● **Task objective**
The entries below should be output exactly as written.

● **Data to process**

(** A run is the reference order, and collects the steps that made progress. *)
Lemma drive_process_rows answers : forall s row, dsi_inv s -> is_done s = false ->
  row_deltas s !! cur_row_delta_index s = Some row ->
  let '(steps, e) := process_rows (acts_of s) answers (drop (cur_row_delta_index s) (row_deltas s)) (pass_left s row) in
  exists s', drive answers s = Some (steps, e, s') /\ progress_steps s' = progress_steps s ++ progress_of steps answers.
Proof.
  induction answers as [|a answers IH]; intros s row Hinv Hd Hrow; cbn [process_rows drive].
  { exists s. now rewrite app_nil_r. }
  destruct (dsi_next_advance s row Hinv Hd Hrow) as (s1 & C1 & S1 & Hadv). destruct (advance _ _ _) as [[[st rows'] todo']|].
  - destruct Hadv as (-> & I1 & D1 & P1 & A1 & Hrow1 & -> & -> & Est). cbn [mbind option_bind]. pose proof C1 as (E1 & E2 & E3).
    rewrite <- E2 in Hrow1. destruct (report_progress_spec s1 a (row_delta st) Hrow1 A1) as (s2 & -> & C2 & R2 & A2 & P2 & S2).
    cbn [mbind option_bind]. destruct (after_report s1 s2 _ _ I1 D1 Hrow1 C2 R2 A2 eq_refl) as (I2 & D2 & _). pose proof C2 as (F1 & F2 & F3).
    assert (Hrow2 : row_deltas s2 !! cur_row_delta_index s2 = Some (row_delta st)) by now rewrite F2, R2.
    specialize (IH s2 (row_delta st) I2 D2 Hrow2).
    assert (Hacts : acts_of s2 = acts_of s) by (unfold acts_of; now rewrite F1, F3, E1, E3).
    unfold pass_left in IH. rewrite Hacts, P2, P1, A2, R2, F2, E2 in IH. cbn [orb] in IH.
    destruct (process_rows _ answers _ _) as [steps e]. destruct IH as (s3 & -> & S3). exists s3. split; [reflexivity|].
    rewrite S3, S2, S1, <- app_assoc. f_equal. unfold is_outer_row in *. rewrite E3, <- Est. unfold progress_of. cbn [combine List.filter snd].
    destruct a; reflexivity.
  - rewrite Hadv. cbn [mbind option_bind]. exists s1. split; [reflexivity|]. now rewrite S1, app_nil_r.
Qed.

● **Solution to the exercise**
(** A run is the reference order, and collects the steps that made progress. *)
Lemma drive_process_rows answers : forall s row, dsi_inv s -> is_done s = false ->
  row_deltas s !! cur_row_delta_index s = Some row ->
  let '(steps, e) := process_rows (acts_of s) answers (drop (cur_row_delta_index s) (row_deltas s)) (pass_left s row) in
  exists s', drive answers s = Some (steps, e, s') /\ progress_steps s' = progress_steps s ++ progress_of steps answers.
Proof.
  induction answers as [|a answers IH]; intros s row Hinv Hd Hrow; cbn [process_rows drive].
  { exists s. now rewrite app_nil_r. }
  destruct (dsi_next_advance s row Hinv Hd Hrow) as (s1 & C1 & S1 & Hadv). destruct (advance _ _ _) as [[[st rows'] todo']|].
  - destruct Hadv as (-> & I1 & D1 & P1 & A1 & Hrow1 & -> & -> & Est). cbn [mbind option_bind]. pose proof C1 as (E1 & E2 & E3).
    rewrite <- E2 in Hrow1. destruct (report_progress_spec s1 a (row_delta st) Hrow1 A1) as (s2 & -> & C2 & R2 & A2 & P2 & S2).
    cbn [mbind option_bind]. destruct (after_report s1 s2 _ _ I1 D1 Hrow1 C2 R2 A2 eq_refl) as (I2 & D2 & _). pose proof C2 as (F1 & F2 & F3).
    assert (Hrow2 : row_deltas s2 !! cur_row_delta_index s2 = Some (row_delta st)) by now rewrite F2, R2.
    specialize (IH s2 (row_delta st) I2 D2 Hrow2).
    assert (Hacts : acts_of s2 = acts_of s) by (unfold acts_of; now rewrite F1, F3, E1, E3).
    unfold pass_left in IH. rewrite Hacts, P2, P1, A2, R2, F2, E2 in IH. cbn [orb] in IH.
    destruct (process_rows _ answers _ _) as [steps e]. destruct IH as (s3 & -> & S3). exists s3. split; [reflexivity|].
    rewrite S3, S2, S1, <- app_assoc. f_equal. unfold is_outer_row in *. rewrite E3, <- Est. unfold progress_of. cbn [combine List.filter snd].
    destruct a; reflexivity.
  - rewrite Hadv. cbn [mbind option_bind]. exists s1. split; [reflexivity|]. now rewrite S1, app_nil_r.
Qed.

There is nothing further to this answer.